Foreign policy advisor to US President Donald Trump’s election campaign, George Papadopoulos leaves the US District Courts after his sentencing in Washington, DC on September 7, 2018. Papadopoulos was jailed for 14 days for lying to FBI agents over contacts with Russians that set off a federal probe into possible collusion with Moscow. MANDEL NGAN / AFP |
A former advisor to US President Donald Trump whose contacts with Russians set off the investigation into possible collusion with Moscow was jailed Friday for lying to the FBI.
US District Judge Randolph Moss sentenced foreign policy aide George Papadopoulos to 14 days in prison, acknowledging his guilty plea and his remorse, but noting that he “lied in an investigation that was important to national security.”

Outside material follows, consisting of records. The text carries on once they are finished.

Definition set_v_cpu_cores (v : Z) (o : TQueryOptions) : TQueryOptions :=
  {| abort_on_error := abort_on_error o; max_errors := max_errors o;
     disable_codegen := disable_codegen o; batch_size := batch_size o;
     mem_limit := mem_limit o; num_nodes := num_nodes o;
     max_scan_range_length := max_scan_range_length o;
     max_io_buffers := max_io_buffers o;
     num_scanner_threads := num_scanner_threads o;
     allow_unsupported_formats := allow_unsupported_formats o;
     default_order_by_limit := default_order_by_limit o;
     debug_action := debug_action o;
     abort_on_default_limit_exceeded := abort_on_default_limit_exceeded o;
     compression_codec := compression_codec o;
     hbase_caching := hbase_caching o;
     hbase_cache_blocks := hbase_cache_blocks o;
     parquet_file_size := parquet_file_size o;
     explain_level := explain_level o; sync_ddl := sync_ddl o;
     request_pool := request_pool o; v_cpu_cores := v;
     reservation_request_timeout := reservation_request_timeout o;
     disable_cached_reads := disable_cached_reads o;
     disable_outermost_topn := disable_outermost_topn o;
     rm_initial_mem := rm_initial_mem o;
     query_timeout_s := query_timeout_s o;
     max_block_mgr_memory := max_block_mgr_memory o |}.
(** X1, frame: a [recordPitchScore] call for [id], whatever its outcome,
    leaves the stored struct of every other pitch id, and [owner], as they
    were. *)
Theorem record_touches_one_id env st id ov cl og tm mk zk id' :
  let r := transact env (call_recordPitchScore id ov cl og tm mk zk) st in
  id' <> id ->
  pitchScores (post r) !! id' = pitchScores st !! id'
  /\ sload_pitchScores id' (post r) = sload_pitchScores id' st
  /\ owner (post r) = owner st.
Proof.
  intros r Hne.
  assert (Hlk : pitchScores (post r) !! id' = pitchScores st !! id').
  { subst r.
    destruct (transact_cases env (call_recordPitchScore id ov cl og tm mk zk) st)
      as [[-> _]|(i & o & c1 & c2 & c3 & c4 & z & Hc & _ & _ & _ & -> & _)];
      [reflexivity|].
    injection Hc as <- _ _ _ _ _ _. simpl. by apply lookup_insert_ne. }
  split; [exact Hlk|]. split.
  - unfold sload_pitchScores. by rewrite Hlk.
  - apply transact_owner_fixed.
Qed.

Lemma record_touches_one_id_witness :
  let st := scenario_A_storage in
  let r := transact agent (call_recordPitchScore 8 60 1 2 3 4 5) st in
  status r = Return ret_unit
  /\ pitchScores (post r) !! 7 = pitchScores st !! 7
  /\ sload_pitchScores 7 (post r) = sload_pitchScores 7 st
  /\ owner (post r) = owner st.
Proof.
  split; [reflexivity|].
  apply (record_touches_one_id agent scenario_A_storage 8 60 1 2 3 4 5 7).
  discriminate.
Defined.
(** * Addition service: validation and aggregation pipeline of [add.py]

    A shallow embedding of [NumberValidator], [ListSource], [FileSource] and
    [AdditionService], together with the part of Python's [str] and
    [decimal] that these classes call, and the properties of the pipeline.

    Conventions.
    - A Python [str] is a [string]; a character is a code point below 256.
    - A [decimal.Decimal] is a sign, a coefficient and an exponent, or an
      infinity, or a NaN; operations follow the default context of the
      [decimal] module (28 digits, ROUND_HALF_EVEN, Emax = 999999,
      Emin = -999999, traps on InvalidOperation, DivisionByZero, Overflow).
    - [time.time()], the filesystem and the formatting of floats belong to
      the runtime and are taken from a [World] record.
    - Mutable state (the validator cache, the log, the number of clock
      readings) is threaded through a state-and-exception monad. *)

From Stdlib Require Import ZArith QArith Qround Qabs Qpower Lia Ascii String List.
From stdpp Require Import gmap strings list pretty.

Local Open Scope Z_scope.

(** ** Python strings *)

Module PyStr.

Definition chars (s : string) : list ascii := list_ascii_of_string s.
Definition of_chars (l : list ascii) : string := string_of_list_ascii l.

(** [str.isspace] on one character. *)
Definition is_space (c : ascii) : bool :=
  let n := Z.of_N (N_of_ascii c) in
  ((9 <=? n) && (n <=? 13)) || ((28 <=? n) && (n <=? 32))
  || (n =? 133) || (n =? 160).

Fixpoint lstrip_chars (l : list ascii) : list ascii :=
  match l with
  | c :: l' => if is_space c then lstrip_chars l' else l
  | [] => []
  end.

Definition strip_chars (l : list ascii) : list ascii :=
  rev (lstrip_chars (rev (lstrip_chars l))).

Papadopoulos was the second person ordered to prison in the sprawling, 16-month Russia collusion investigation of Special Counsel Robert Mueller. It came just over two weeks after two former top Trump aides were convicted of felony crimes in cases that grew out of the probe.
Trump suggested the conviction was trivial for a probe that has cost millions since it launched in May 2017 — while ignoring the 35 indictments, five guilty pleas and one trial conviction Mueller has racked up so far.
“14 days for $28 MILLION – $2 MILLION a day, No Collusion. A great day for America!” Trump tweeted.
Senator Mark Warner, the senior Democrat on the Senate Intelligence Committee, which has its own Russia collusion investigation, applauded Mueller’s work.
Despite constant attacks by the president, Mueller and his team “are conducting a serious, professional investigation” into the 2016 Trump campaign’s contacts with Russians, Warner said in a statement.
Russia approach
Papadopoulos, 31, was an inexperienced London-based oil analyst when he joined the Trump campaign in March 2016 on the Republican candidate’s national security advisory board.
Told the campaign’s priority was to improve relations with Russia, within weeks Papadopoulos made contact with a mysterious professor, Joseph Mifsud, who touted links to the Kremlin.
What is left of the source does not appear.